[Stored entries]
————————
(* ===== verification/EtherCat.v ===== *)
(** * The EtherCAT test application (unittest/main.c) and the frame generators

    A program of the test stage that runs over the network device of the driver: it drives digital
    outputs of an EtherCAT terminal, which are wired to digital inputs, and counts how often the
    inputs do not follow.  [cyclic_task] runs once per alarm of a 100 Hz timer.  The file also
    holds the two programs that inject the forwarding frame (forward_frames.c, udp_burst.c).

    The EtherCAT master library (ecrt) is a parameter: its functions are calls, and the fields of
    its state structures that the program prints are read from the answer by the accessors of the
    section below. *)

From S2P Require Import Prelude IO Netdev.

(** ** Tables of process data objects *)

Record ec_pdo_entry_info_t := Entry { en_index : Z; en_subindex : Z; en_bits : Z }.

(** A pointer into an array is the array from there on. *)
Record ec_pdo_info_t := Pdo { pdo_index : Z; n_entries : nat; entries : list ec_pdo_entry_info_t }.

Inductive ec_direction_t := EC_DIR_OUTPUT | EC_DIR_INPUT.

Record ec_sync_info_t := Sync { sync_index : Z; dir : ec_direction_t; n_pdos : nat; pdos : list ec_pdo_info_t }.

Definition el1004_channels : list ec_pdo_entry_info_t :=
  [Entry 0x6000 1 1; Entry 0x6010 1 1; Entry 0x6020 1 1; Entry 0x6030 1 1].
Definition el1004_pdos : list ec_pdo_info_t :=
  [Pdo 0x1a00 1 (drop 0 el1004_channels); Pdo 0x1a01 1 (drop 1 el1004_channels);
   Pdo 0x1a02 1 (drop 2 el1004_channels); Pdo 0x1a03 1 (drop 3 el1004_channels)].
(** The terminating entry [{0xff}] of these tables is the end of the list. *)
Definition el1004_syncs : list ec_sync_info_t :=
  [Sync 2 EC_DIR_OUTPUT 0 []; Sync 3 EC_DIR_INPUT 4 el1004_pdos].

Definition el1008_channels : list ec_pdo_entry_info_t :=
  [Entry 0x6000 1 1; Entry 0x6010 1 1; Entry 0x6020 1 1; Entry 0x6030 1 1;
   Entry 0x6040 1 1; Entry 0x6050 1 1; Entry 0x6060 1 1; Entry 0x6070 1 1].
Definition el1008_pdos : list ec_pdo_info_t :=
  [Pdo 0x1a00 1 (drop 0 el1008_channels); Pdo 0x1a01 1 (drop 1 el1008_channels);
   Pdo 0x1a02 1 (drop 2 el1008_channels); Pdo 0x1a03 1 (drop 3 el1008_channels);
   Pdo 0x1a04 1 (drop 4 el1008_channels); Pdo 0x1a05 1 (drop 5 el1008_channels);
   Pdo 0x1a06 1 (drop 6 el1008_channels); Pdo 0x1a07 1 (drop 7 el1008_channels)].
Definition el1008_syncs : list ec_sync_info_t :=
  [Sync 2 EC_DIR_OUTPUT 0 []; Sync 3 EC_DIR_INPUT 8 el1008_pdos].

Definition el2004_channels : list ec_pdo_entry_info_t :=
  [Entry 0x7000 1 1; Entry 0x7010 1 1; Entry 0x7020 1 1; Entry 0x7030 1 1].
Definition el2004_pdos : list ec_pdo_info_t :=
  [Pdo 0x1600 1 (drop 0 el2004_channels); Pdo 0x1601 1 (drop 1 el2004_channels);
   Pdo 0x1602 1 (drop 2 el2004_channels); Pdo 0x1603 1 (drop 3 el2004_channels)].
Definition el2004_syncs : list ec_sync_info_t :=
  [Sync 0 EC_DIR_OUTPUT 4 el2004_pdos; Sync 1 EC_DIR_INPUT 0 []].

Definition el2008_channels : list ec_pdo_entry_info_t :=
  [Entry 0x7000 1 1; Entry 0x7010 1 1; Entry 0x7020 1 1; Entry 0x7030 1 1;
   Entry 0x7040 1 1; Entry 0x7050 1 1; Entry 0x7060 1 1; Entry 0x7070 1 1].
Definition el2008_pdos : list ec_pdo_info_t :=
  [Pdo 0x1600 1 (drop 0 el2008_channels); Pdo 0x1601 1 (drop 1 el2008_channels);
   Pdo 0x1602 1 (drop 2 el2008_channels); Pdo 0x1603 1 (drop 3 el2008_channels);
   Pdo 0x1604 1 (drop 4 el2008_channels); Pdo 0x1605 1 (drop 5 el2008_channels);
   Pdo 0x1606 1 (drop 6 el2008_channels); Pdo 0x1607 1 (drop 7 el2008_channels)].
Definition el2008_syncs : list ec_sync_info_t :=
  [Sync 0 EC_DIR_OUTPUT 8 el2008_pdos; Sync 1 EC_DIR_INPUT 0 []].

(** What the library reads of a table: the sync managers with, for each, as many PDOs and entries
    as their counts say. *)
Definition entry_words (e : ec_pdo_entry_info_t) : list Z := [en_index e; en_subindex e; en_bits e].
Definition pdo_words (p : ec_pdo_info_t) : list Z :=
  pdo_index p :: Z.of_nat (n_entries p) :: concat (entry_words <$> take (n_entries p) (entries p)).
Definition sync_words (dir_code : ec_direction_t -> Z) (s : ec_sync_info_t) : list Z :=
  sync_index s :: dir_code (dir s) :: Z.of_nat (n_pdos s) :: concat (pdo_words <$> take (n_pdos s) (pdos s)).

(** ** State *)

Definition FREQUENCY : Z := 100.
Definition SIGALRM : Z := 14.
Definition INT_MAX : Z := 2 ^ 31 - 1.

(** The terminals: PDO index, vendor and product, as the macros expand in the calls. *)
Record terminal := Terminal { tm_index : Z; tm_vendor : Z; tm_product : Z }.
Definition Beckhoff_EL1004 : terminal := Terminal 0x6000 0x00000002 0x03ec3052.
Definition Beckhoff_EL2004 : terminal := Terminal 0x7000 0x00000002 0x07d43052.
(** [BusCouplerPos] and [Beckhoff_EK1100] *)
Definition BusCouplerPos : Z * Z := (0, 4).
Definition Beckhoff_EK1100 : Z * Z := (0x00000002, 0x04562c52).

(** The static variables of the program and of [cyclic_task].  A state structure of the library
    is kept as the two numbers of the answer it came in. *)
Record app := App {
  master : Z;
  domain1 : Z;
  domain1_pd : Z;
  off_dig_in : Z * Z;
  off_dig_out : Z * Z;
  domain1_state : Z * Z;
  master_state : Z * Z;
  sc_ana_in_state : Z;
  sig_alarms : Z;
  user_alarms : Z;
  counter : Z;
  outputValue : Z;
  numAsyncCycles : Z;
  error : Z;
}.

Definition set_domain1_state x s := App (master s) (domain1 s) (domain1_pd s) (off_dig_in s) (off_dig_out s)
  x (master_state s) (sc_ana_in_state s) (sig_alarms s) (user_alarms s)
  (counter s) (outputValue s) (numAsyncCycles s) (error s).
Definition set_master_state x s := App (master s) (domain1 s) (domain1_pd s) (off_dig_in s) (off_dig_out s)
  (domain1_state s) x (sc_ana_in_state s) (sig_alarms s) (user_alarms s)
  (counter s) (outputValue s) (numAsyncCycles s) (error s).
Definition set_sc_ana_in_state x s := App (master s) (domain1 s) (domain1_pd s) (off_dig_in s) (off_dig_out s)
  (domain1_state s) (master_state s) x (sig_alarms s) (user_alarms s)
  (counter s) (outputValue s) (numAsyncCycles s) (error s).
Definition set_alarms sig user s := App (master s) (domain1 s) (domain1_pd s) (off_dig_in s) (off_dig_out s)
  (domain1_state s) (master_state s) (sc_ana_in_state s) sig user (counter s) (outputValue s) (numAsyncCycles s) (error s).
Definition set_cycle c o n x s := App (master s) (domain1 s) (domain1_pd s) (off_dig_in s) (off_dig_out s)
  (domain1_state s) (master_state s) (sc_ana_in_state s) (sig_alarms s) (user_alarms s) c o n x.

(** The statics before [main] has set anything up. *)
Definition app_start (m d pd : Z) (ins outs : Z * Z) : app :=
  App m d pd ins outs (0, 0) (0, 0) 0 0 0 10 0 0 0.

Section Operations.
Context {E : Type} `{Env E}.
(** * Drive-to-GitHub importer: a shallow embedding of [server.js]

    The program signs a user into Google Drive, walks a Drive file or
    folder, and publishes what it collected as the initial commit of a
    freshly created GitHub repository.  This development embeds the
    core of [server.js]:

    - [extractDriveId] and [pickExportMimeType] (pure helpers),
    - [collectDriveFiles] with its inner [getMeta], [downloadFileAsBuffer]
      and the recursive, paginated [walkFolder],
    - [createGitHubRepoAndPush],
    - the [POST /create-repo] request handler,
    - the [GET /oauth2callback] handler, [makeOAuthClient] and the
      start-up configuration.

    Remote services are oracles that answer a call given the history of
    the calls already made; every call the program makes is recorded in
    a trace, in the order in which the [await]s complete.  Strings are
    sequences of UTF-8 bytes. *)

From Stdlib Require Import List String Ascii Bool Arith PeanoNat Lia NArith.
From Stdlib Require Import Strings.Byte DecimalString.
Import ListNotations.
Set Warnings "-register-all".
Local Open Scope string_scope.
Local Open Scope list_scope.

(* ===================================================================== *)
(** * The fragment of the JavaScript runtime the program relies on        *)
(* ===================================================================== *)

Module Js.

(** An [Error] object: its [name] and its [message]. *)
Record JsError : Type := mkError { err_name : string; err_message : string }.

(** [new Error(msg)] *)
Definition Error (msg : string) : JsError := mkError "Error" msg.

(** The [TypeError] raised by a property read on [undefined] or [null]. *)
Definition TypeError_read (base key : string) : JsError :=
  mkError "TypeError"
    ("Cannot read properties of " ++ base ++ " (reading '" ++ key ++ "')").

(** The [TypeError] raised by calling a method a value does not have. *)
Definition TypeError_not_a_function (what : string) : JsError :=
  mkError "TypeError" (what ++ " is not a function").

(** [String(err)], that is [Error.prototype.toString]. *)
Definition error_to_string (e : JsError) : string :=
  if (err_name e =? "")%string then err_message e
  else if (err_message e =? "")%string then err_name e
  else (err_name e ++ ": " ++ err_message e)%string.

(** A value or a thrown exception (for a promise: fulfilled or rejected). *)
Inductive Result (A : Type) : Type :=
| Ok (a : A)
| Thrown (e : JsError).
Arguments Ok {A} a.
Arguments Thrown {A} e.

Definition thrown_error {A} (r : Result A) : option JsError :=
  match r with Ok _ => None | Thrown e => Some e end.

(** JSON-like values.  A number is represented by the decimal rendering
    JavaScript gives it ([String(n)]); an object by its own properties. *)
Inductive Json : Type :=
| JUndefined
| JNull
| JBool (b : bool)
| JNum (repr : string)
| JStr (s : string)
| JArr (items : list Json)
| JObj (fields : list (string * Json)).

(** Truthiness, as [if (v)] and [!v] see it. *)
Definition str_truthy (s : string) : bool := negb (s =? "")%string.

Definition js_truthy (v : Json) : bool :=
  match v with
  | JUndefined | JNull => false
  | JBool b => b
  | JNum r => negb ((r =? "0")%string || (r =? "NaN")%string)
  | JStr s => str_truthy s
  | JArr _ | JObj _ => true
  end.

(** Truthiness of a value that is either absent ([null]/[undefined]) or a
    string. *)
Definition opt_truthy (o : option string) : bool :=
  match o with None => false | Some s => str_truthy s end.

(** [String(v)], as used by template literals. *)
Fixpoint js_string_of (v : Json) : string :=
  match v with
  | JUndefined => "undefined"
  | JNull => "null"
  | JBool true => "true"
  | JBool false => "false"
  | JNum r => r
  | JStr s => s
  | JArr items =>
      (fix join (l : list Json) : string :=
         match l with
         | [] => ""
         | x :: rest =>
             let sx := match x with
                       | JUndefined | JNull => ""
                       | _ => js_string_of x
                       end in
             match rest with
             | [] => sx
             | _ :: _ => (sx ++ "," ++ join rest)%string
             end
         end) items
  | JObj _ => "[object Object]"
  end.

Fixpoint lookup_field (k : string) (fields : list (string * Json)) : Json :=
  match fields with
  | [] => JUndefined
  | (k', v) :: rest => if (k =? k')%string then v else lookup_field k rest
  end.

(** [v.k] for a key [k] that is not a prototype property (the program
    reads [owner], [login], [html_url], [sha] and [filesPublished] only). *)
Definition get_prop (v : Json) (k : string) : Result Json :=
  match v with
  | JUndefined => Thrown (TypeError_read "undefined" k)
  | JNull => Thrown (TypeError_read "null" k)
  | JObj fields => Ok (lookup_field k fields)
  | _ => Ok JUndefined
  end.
————————
Exact copies of the lines from the start of the data up to the line holding "[Pdo 0x1a00 1 (drop 0 el1008_channels);", both included, are all that is needed.

(* ===== verification/EtherCat.v ===== *)
(** * The EtherCAT test application (unittest/main.c) and the frame generators

    A program of the test stage that runs over the network device of the driver: it drives digital
    outputs of an EtherCAT terminal, which are wired to digital inputs, and counts how often the
    inputs do not follow.  [cyclic_task] runs once per alarm of a 100 Hz timer.  The file also
    holds the two programs that inject the forwarding frame (forward_frames.c, udp_burst.c).

    The EtherCAT master library (ecrt) is a parameter: its functions are calls, and the fields of
    its state structures that the program prints are read from the answer by the accessors of the
    section below. *)

From S2P Require Import Prelude IO Netdev.

(** ** Tables of process data objects *)

Record ec_pdo_entry_info_t := Entry { en_index : Z; en_subindex : Z; en_bits : Z }.

(** A pointer into an array is the array from there on. *)
Record ec_pdo_info_t := Pdo { pdo_index : Z; n_entries : nat; entries : list ec_pdo_entry_info_t }.

Inductive ec_direction_t := EC_DIR_OUTPUT | EC_DIR_INPUT.

Record ec_sync_info_t := Sync { sync_index : Z; dir : ec_direction_t; n_pdos : nat; pdos : list ec_pdo_info_t }.

Definition el1004_channels : list ec_pdo_entry_info_t :=
  [Entry 0x6000 1 1; Entry 0x6010 1 1; Entry 0x6020 1 1; Entry 0x6030 1 1].
Definition el1004_pdos : list ec_pdo_info_t :=
  [Pdo 0x1a00 1 (drop 0 el1004_channels); Pdo 0x1a01 1 (drop 1 el1004_channels);
   Pdo 0x1a02 1 (drop 2 el1004_channels); Pdo 0x1a03 1 (drop 3 el1004_channels)].
(** The terminating entry [{0xff}] of these tables is the end of the list. *)
Definition el1004_syncs : list ec_sync_info_t :=
  [Sync 2 EC_DIR_OUTPUT 0 []; Sync 3 EC_DIR_INPUT 4 el1004_pdos].

Definition el1008_channels : list ec_pdo_entry_info_t :=
  [Entry 0x6000 1 1; Entry 0x6010 1 1; Entry 0x6020 1 1; Entry 0x6030 1 1;
   Entry 0x6040 1 1; Entry 0x6050 1 1; Entry 0x6060 1 1; Entry 0x6070 1 1].
Definition el1008_pdos : list ec_pdo_info_t :=
  [Pdo 0x1a00 1 (drop 0 el1008_channels); Pdo 0x1a01 1 (drop 1 el1008_channels);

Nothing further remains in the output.